Amélie acheva d'enfiler ses bottes de cuir et se regarda dans le miroir. Elle n'avait pas les belles boucles blondes d'une princesse, elle était brune et ses longues mèches étaient raides. Cela lui permettait de se faire facilement passer pour ce qu'elle n'était pas. Aujourd'hui, ce serait une domestique du bateau sur lequel elle venait de monter, une manière simple et rapide de quitter son pays en toute discrétion.
C'était presque parfait. Elle réarrangea sa coiffure de sorte à cacher la longueur de ses cheveux sous son bonnet de dentelle et refit son maquillage à la mode simple, comme elle avait vu faire sa servante nombre de fois.
Elle sortit tout en enfilant ses gants pour cacher ses mains trop fines et se rendit auprès de la famille qu'elle était sensées servir. Sur le pont, toute une cohorte de familles de petite noblesse arrivait par vagues avec leurs malles conséquentes. Tous allaient au mariage diplomatique du moment, un roi sorcier d'une île voisine avec une comtesse du continent... Amélie avait vu sa chance dans cet évènement et elle l'avait saisie. Quand elle arriverait sur l'île, elle pourrait fausser compagnie à ses maitres et obtenir l'audience d'un sorcier. Tel était son but.
La famille pour laquelle elle travaillait était nombreuse. Il s'agissait de comtes peu connus de la cour. Elle-même qui avait vu passer bien des courtisans et leurs famille ne les avait jamais rencontré, et c'était d'ailleurs pour cela qu'elle les avait choisis. Il y avait ainsi bien moins de chance pour qu'on la reconnaisse.

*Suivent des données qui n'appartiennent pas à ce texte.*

Definition Grant_parts (g : EnrollmentGrant) : list part :=
  [("device_id", f_str (DeviceID g)); ("device_credential", f_str (DeviceCredential g))].

#[export] Instance Grant_codec : Codec EnrollmentGrant := {
  enc g := enc_struct (Grant_parts g);
  dec := dec_struct {| DeviceID := ""; DeviceCredential := "" |} (λ ms,
    id ← get_string ms "device_id"; cr ← get_string ms "device_credential";
    Some {| DeviceID := id; DeviceCredential := cr |});
  wf g := utf8 [DeviceID g; DeviceCredential g];
}.
#[export] Instance Grant_shape : Shaped EnrollmentGrant :=
  Fields [("device_id", Leaf); ("device_credential", Leaf)].

#[export] Instance Grant_laws : CodecLaws EnrollmentGrant.
Proof.
  constructor. intros g H. cbn [wf enc dec Grant_codec] in *. wf_split.
  struct_laws (Grant_parts g). by destruct g.
Qed.

(** ** Strict decoding of what is written *)

#[export] Instance Metadata_shaped : ShapedLaws DeviceMetadata.
Proof.
  constructor. intros m t H He. cbn [wf enc Metadata_codec] in *. wf_split.
  apply (known_struct _ (Metadata_parts m)); [vm_compute; reflexivity|known_fields|exact He|known_fields].
Qed.

#[export] Instance enrollment_shaped : ShapedLaws enrollmentRequest.
Proof.
  constructor. intros m t [H Hd] He. cbn [enc enrollment_codec] in *. wf_split.
  apply (known_struct _ (enrollment_parts m)); [vm_compute; reflexivity|known_fields|exact He|known_fields].
  eexists; split; [elem_here|]. intros v. unfold f_req.
  destruct (enc (Request_Device m)) as [tx|] eqn:E; [|done]. intros [= <-]. by eapply enc_known.
Qed.

#[export] Instance Redacted_shaped : ShapedLaws RedactedFinding.
Proof.
  constructor. intros f t (H & Hf & Hl & Ho) He. cbn [enc Redacted_codec] in *. wf_split.
  apply (known_struct _ (Redacted_parts f)); [vm_compute; reflexivity|known_fields|exact He|known_fields].
Qed.

#[export] Instance Report_shaped : ShapedLaws ReportSync.
Proof.
  constructor. intros r t (H & Hv & Ha & Hf) He. cbn [enc Report_codec] in *. wf_split.
  apply (known_struct _ (Report_parts r)); [vm_compute; reflexivity|known_fields|exact He|known_fields].
  eexists; split; [elem_here|]. intros v. by apply known_list.
Qed.

#[export] Instance Grant_shaped : ShapedLaws EnrollmentGrant.
Proof.
  constructor. intros g t H He. cbn [wf enc Grant_codec] in *. wf_split.
  apply (known_struct _ (Grant_parts g)); [vm_compute; reflexivity|known_fields|exact He|known_fields].
Qed.

#[export] Instance Check_shaped : ShapedLaws PolicyCheck.
Proof.
  constructor. intros c t H He. cbn [wf enc Check_codec] in *. wf_split.
  apply (known_struct _ (Check_parts c)); [vm_compute; reflexivity|known_fields|exact He|known_fields].
Qed.

#[export] Instance Cadence_shaped : ShapedLaws CadencePolicy.
Proof.
  constructor. intros c t H He. cbn [wf enc Cadence_codec] in *. unfold uint32 in H. wf_split.
  apply (known_struct _ (Cadence_parts c)); [vm_compute; reflexivity|known_fields|exact He|known_fields].
Qed.

#[export] Instance Reporting_shaped : ShapedLaws ReportingPolicy.
Proof.
  constructor. intros r t H He. cbn [wf enc Reporting_codec] in *. unfold uint32 in H. wf_split.
  apply (known_struct _ (Reporting_parts r)); [vm_compute; reflexivity|known_fields|exact He|known_fields].
Qed.

#[export] Instance Policy_shaped : ShapedLaws PolicyDocument.
Proof.
  constructor. intros d t H He. cbn [wf enc Policy_codec] in *.
  destruct H as (H & Hv & Hr & Hc & Hca & Hre). wf_split.
  apply (known_struct _ (Policy_parts d)); [vm_compute; reflexivity|known_fields|exact He|known_fields].
  all: eexists; split; [elem_here|]; intros v; first [by apply known_list | by apply known_req].
Qed.

#[export] Instance Signed_shaped : ShapedLaws SignedPolicy.
Proof.
  constructor. intros p t H He. cbn [wf enc Signed_codec] in *.
  destruct H as (H & Hv & Hd). wf_split.
  apply (known_struct _ (Signed_parts p)); [vm_compute; reflexivity|known_fields|exact He|known_fields].
  eexists; split; [elem_here|]. intros v. by apply known_req.
Qed.

(** ** Decoded values lie in the range of their types *)

Lemma uint32_0 : uint32 0.
Proof. unfold uint32. lia. Qed.
Lemma uint64_0 : uint64 0.
Proof. unfold uint64, max_uint64. lia. Qed.
#[local] Hint Resolve uint32_0 uint64_0 : core.

Definition cadence_typed (c : CadencePolicy) : Prop :=
  uint32 (ScanIntervalSeconds c) ∧ uint32 (JitterSeconds c).
Definition reporting_typed (r : ReportingPolicy) : Prop := uint32 (SyncIntervalSeconds r).

Lemma dec_cadence_typed t (c : CadencePolicy) : dec t = Some c → cadence_typed c.
Proof.
  apply dec_struct_inv; [done|]. intros ms y H. dec_inv. injection H as <-.
  split; by eapply get_uint32_range.
Qed.

Lemma dec_reporting_typed t (r : ReportingPolicy) : dec t = Some r → reporting_typed r.
Proof.
  apply dec_struct_inv; [apply uint32_0|]. intros ms y H. dec_inv. injection H as <-.
  by eapply get_uint32_range.
Qed.

Lemma dec_policy_typed t (d : PolicyDocument) : dec t = Some d → Policy_typed d.
Proof.
  apply dec_struct_inv; [by split_and!|]. intros ms y H. dec_inv. injection H as <-.
  apply (get_inv _ _ _ _ _ cadence_typed) in E5 as [? ?]; [|done|apply dec_cadence_typed].
  apply (get_inv _ _ _ _ _ reporting_typed) in E6; [|apply uint32_0|apply dec_reporting_typed].
  split_and!; [by eapply get_uint_range|done..].
Qed.

Lemma dec_redacted_typed t (f : RedactedFinding) : dec t = Some f → uint64 (Red_Occurrences f).
Proof.
  apply (dec_struct_inv _ _ _ _ (λ f, uint64 (Red_Occurrences f))); [done|]. intros ms y H. dec_inv. injection H as <-.
  by eapply get_uint_range.
Qed.

Lemma dec_report_typed t (r : ReportSync) : dec t = Some r → Report_typed r.
Proof.
  apply dec_struct_inv; [constructor|]. intros ms y H. dec_inv. injection H as <-.
  unfold Report_typed. cbn [Report_Findings]. revert E2.
  apply (get_inv _ _ _ _ _ (Forall (λ f, uint64 (Red_Occurrences f)))); [constructor|].
  intros t' fs Hf. destruct (read_array t') as [vs|]; [|done]. cbn [mbind option_bind] in Hf.
  apply mapM_Some in Hf. clear -Hf. induction Hf as [|v f vs fs Hv _ IH]; constructor; [|done].
  by apply dec_redacted_typed in Hv.
Qed.

Lemma dec_token_typed t (r : createEnrollmentTokenRequest) : dec t = Some r → uint32 (TTLSeconds r).
Proof.
  apply (dec_struct_inv _ _ _ _ (λ r, uint32 (TTLSeconds r))); [done|]. intros ms y H. dec_inv. injection H as <-.
  by eapply get_uint32_range.
Qed.
Definition store_finding (deviceID : string) (reportedAt : Time) (finding : RedactedFinding)
    : eff Store unit :=
  wrap_err (λ err, Wrapf "store redacted finding: %w" err [])
    (occurrences ← pure_ (uint64_argument (Red_Occurrences finding));
     upsert_finding (deviceID, Red_DetectorID finding, Red_Category finding) {|
       fi_severity := Red_Severity finding; fi_state := Red_State finding;
       fi_first_seen := timeText (utc (Red_FirstSeen finding));
       fi_last_seen := timeText (utc (Red_LastSeen finding));
       fi_occurrences := occurrences; fi_reported_at := timeText (utc reportedAt) |}).

(** The loop of [SyncReport] over the findings. *)
Fixpoint store_findings (deviceID : string) (reportedAt : Time) (l : list RedactedFinding)
    : eff Store unit :=
  match l with
  | [] => mret tt
  | finding :: l' =>
      _ ← store_finding deviceID reportedAt finding;
      store_findings deviceID reportedAt l'
  end.

Definition set_last_seen (seen : string) (row : DeviceRow) : DeviceRow := {|
  dv_credential_hash := dv_credential_hash row; dv_name := dv_name row;
  dv_platform := dv_platform row; dv_os_version := dv_os_version row;
  dv_agent_version := dv_agent_version row; dv_group_name := dv_group_name row;
  dv_enrolled_at := dv_enrolled_at row; dv_last_seen_at := Some seen;
  dv_credential_rotated_at := dv_credential_rotated_at row; dv_revoked_at := dv_revoked_at row |}.

Definition SyncReport (deviceID : string) (report : ReportSync) (now : Time) : eff Store unit :=
  _ ← pure_ (ReportSync_Validate report (utc now));
  transaction (
    _ ← store_findings deviceID (ReportedAt report) (Report_Findings report);
    affected ← update_device deviceID not_revoked (set_last_seen (timeText (utc now)));
    pure_ (requireAffected affected)).

(** ORDER BY reported_at DESC, device_id, detector_id; the order of two
    categories of one detector is left open by the statement. *)
Definition stored_less : FindingKey * FindingRow → FindingKey * FindingRow → bool :=
  lex_by (λ r, fi_reported_at r.2) String.eqb (λ x y, str_ltb y x)
    (lex_by (λ r, r.1.1.1) String.eqb str_ltb (λ a b, str_ltb a.1.1.2 b.1.1.2)).

Definition scan_finding (r : FindingKey * FindingRow) : result StoredFinding :=
  let '((deviceID, detectorID, category), row) := r in
  firstSeen ← parseTime (fi_first_seen row);
  lastSeen ← parseTime (fi_last_seen row);
  reportedAt ← parseTime (fi_reported_at row);
  Ok {| Stored_DeviceID := deviceID; Stored_ReportedAt := reportedAt;
        Stored_Finding := {|
          Red_DetectorID := detectorID; Red_Category := category;
          Red_Severity := fi_severity row; Red_State := fi_state row;
          Red_FirstSeen := firstSeen; Red_LastSeen := lastSeen;
          Red_Occurrences := fi_occurrences row |} |}.

Definition ListFindings (limit : Z) (s : Store) : result (list StoredFinding) :=
  let limit := boundedLimit limit 500 5000 in
  mapM scan_finding (take (Z.to_nat limit) (sort_by stored_less (map_to_list (findings s)))).

(** ** The audit log *)

Definition scan_audit (row : AuditRow) : result AuditEntry :=
  createdAt ← parseTime (au_created_at row);
  Ok {| Audit_Sequence := au_sequence row; ActorID := au_actor_id row; Action := au_action row;
        TargetType := au_target_type row; TargetID := au_target_id row;
        CreatedAt := createdAt |}.

(** The rows are kept in the order of their sequence. *)
Definition ListAudit (afterSequence limit : Z) (s : Store) : result (list AuditEntry) :=
  _ ← fail_if (afterSequence <? 0) ErrInvalidInput;
  let limit := boundedLimit limit 100 1000 in
  mapM scan_audit (take (Z.to_nat limit)
    (filter (λ r, afterSequence < au_sequence r) (admin_audit s))).
End store.
(* ===== verification/ControllerSpec.v ===== *)
(** * Package controller: specification of the requests

    [effect now s o s'] is what request [o] promises: when it is accepted in
    [s] and the store it leaves.  [run_effect] says that the code accepts
    exactly those requests, with exactly that effect. *)

From S2P Require Import Prelude GoString Calendar GoTime Json Model ModelJson Profile GoCrypto Base64.
From S2P Require Import ControllerTypes ControllerStore ControllerSteps.
#[local] Open Scope Z_scope.

(** The log has room for one more entry. *)
Definition audit_room (s : Store) : Prop := audit_autoincrement s < max_int64.

Definition finding_row (reportedAt : Time) (f : RedactedFinding) : FindingRow := {|
  fi_severity := Red_Severity f; fi_state := Red_State f;
  fi_first_seen := timeText (utc (Red_FirstSeen f));
  fi_last_seen := timeText (utc (Red_LastSeen f));
  fi_occurrences := Red_Occurrences f; fi_reported_at := timeText (utc reportedAt) |}.

(** The findings after a report: one row per reported finding. *)
Definition reported (deviceID : string) (reportedAt : Time) (l : list RedactedFinding)
    (m : gmap FindingKey FindingRow) : gmap FindingKey FindingRow :=
  foldl (λ m f, <[(deviceID, Red_DetectorID f, Red_Category f) := finding_row reportedAt f]> m) m l.

Definition referenced (id : string) (s : Store) : Prop :=
  ∃ g a, group_policy_assignments s !! g = Some a ∧ ga_policy_id a = id.

Section spec.
Context `{HH : Hash, HL : !HashLaws}.

Definition token_of (bytes : list Z) : string := raw_url_encode bytes.
(** A new enrollment token is good until it expires: whatever requests
    come in between, as long as the token was not used, an enrollment that
    presents it with valid metadata and a fresh identifier succeeds before the
    expiry, into the group of the token, and is refused as unauthenticated
    from the expiry on. *)
Theorem CreateEnrollmentToken_until_expiry now r actor group ttl token expires s s1 s2
    now' b1 b2 md :
  op_ok now (OpCreateEnrollmentToken r actor group ttl) →
  CreateEnrollmentToken r actor group ttl now s = (s1, Ok (token, expires)) →
  steps s1 s2 → ¬ token_used (Sum256 token) s2 →
  op_ok now' (OpEnroll (Some b1) (Some b2) token md) → DeviceMetadata_Validate md = Ok tt →
  devices s2 !! raw_url_encode b1 = None →
  ns expires = ns now + ttl ∧
  (ns now' < ns expires → ∃ s3 grant device,
     Enroll (Some b1) (Some b2) token md now' s2 = (s3, Ok (grant, device)) ∧
     Group device = group ∧ Device_ID device = DeviceID grant) ∧
  (ns expires ≤ ns now' →
     Enroll (Some b1) (Some b2) token md now' s2 = (s2, Err ErrUnauthenticated)).
Proof.
  intros Ho He Hs Hu Ho' Hm Hd. pose proof He as Hrun.
  unfold CreateEnrollmentToken in He. stmt_inv.
  repeat match goal with H : (_, _) = (_, _) |- _ => injection H as ? ?; subst end.
  destruct Ho as [Hc Hb]. destruct (Hb _ eq_refl) as [Hl Hbytes].
  assert (token_issued (Sum256 (token_of b)) group (timeText (add (utc now) ttl)) s2) as Hi.
  { eapply (steps_keep _ _ _ (token_issued_step _ _ _)); [exact Hs|].
    eexists. tables. rewrite lookup_insert, decide_True by done. by split_and!. }
  destruct Hi as (row & Hr & Hg & Hx).
  assert (tk_used_at row = None) as Hnone.
  { destruct (tk_used_at row) eqn:E; [|done]. destruct Hu. exists row. by rewrite E. }
  assert (token_usable (timeText now') row = (ns now' <? ns now + ttl)) as Huse.
  { unfold token_usable. rewrite Hnone, Hx. unfold timeText. rewrite fixed_text_ltb; [done| |].
    - apply clock_year, Ho'.
    - apply clock_year_add; [done|]. split; [|lia]. unfold minute, second in *. lia. }
  split_and!; [done| |].
  - intros Hlt. cbn [ns add utc] in Hlt. rewrite (proj2 (Z.ltb_lt _ _)) in Huse by lia.
    assert (slen (token_of b) = 43) as Hsl.
    { unfold token_of, raw_url_encode. by rewrite slen_encode, Hl. }
    pose proof (effect_runs now' _ s2 _ (eff_enroll now' s2 b1 b2 (token_of b) md row Hm
      ltac:(intros E; by rewrite E in Hsl) ltac:(lia) Hr Huse Hd)) as Hok.
    cbn [run] in Hok. unfold discard in Hok.
    apply eff_bind_ok_inv in Hok as (s3 & [grant device] & Hok & _).
    exists s3, grant, device. split; [done|].
    destruct (Enroll_result _ _ _ _ _ _ _ _ _ Hok)
      as (? & ? & _ & _ & _ & _ & Hid & _ & _ & _ & row' & Hr' & HG).
    assert (row' = row) as -> by congruence. by rewrite HG.
  - intros Hge. cbn [ns add utc] in Hge. apply Enroll_unusable; [done|by eexists..|].
    intros row' Hr'. assert (row' = row) as -> by congruence. rewrite Huse. by apply Z.ltb_ge.
Qed.

(** *** Credentials *)

(** What [AuthenticateDevice] does with a presented credential. *)
Definition presented (credential : string) : string :=
  if maxBearerTokenBytes <? slen credential then "" else credential.

Lemma parseNullTime_ok x : (∀ v, x = Some v → stamp v) → ∃ t, parseNullTime x = Ok t.
Proof.
  intros H. destruct x as [v|]; [|by eexists]. destruct (stamp_parse v) as [t Ht]; [auto|].
  cbn. rewrite Ht. by eexists.
Qed.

Hélée par la mère de la famille nombreuse, elle n'eut qu'à obéïr aux ordres. Déballer une malle, arranger les fleurs sur la table, changer la petite dernière et lui lire un conte pour qu'elle cesse de pleurer. Rien de bien méchant et qu'elle ne soit en mesure d'accomplir. La petite fille qu'on venait de lui mettre à charge était une adorable gamine avec de grands yeux bleus terrifiés, et si c'était bien celle avec qui elle devrait passer la traversée, alors ce serait une véritable partie de plaisir. Elle était très à l'aise avec les enfants.
Le bateau prit la mer en milieu d'après midi, la traversée devant s'achever deux semaines plus tard au port de l'île du roi sorcier.
- Ne pleure pas Éphanie, souffla Amélie en berçant la petite dans ses bras. Tout va bien se passer. Tu as vu les vagues ?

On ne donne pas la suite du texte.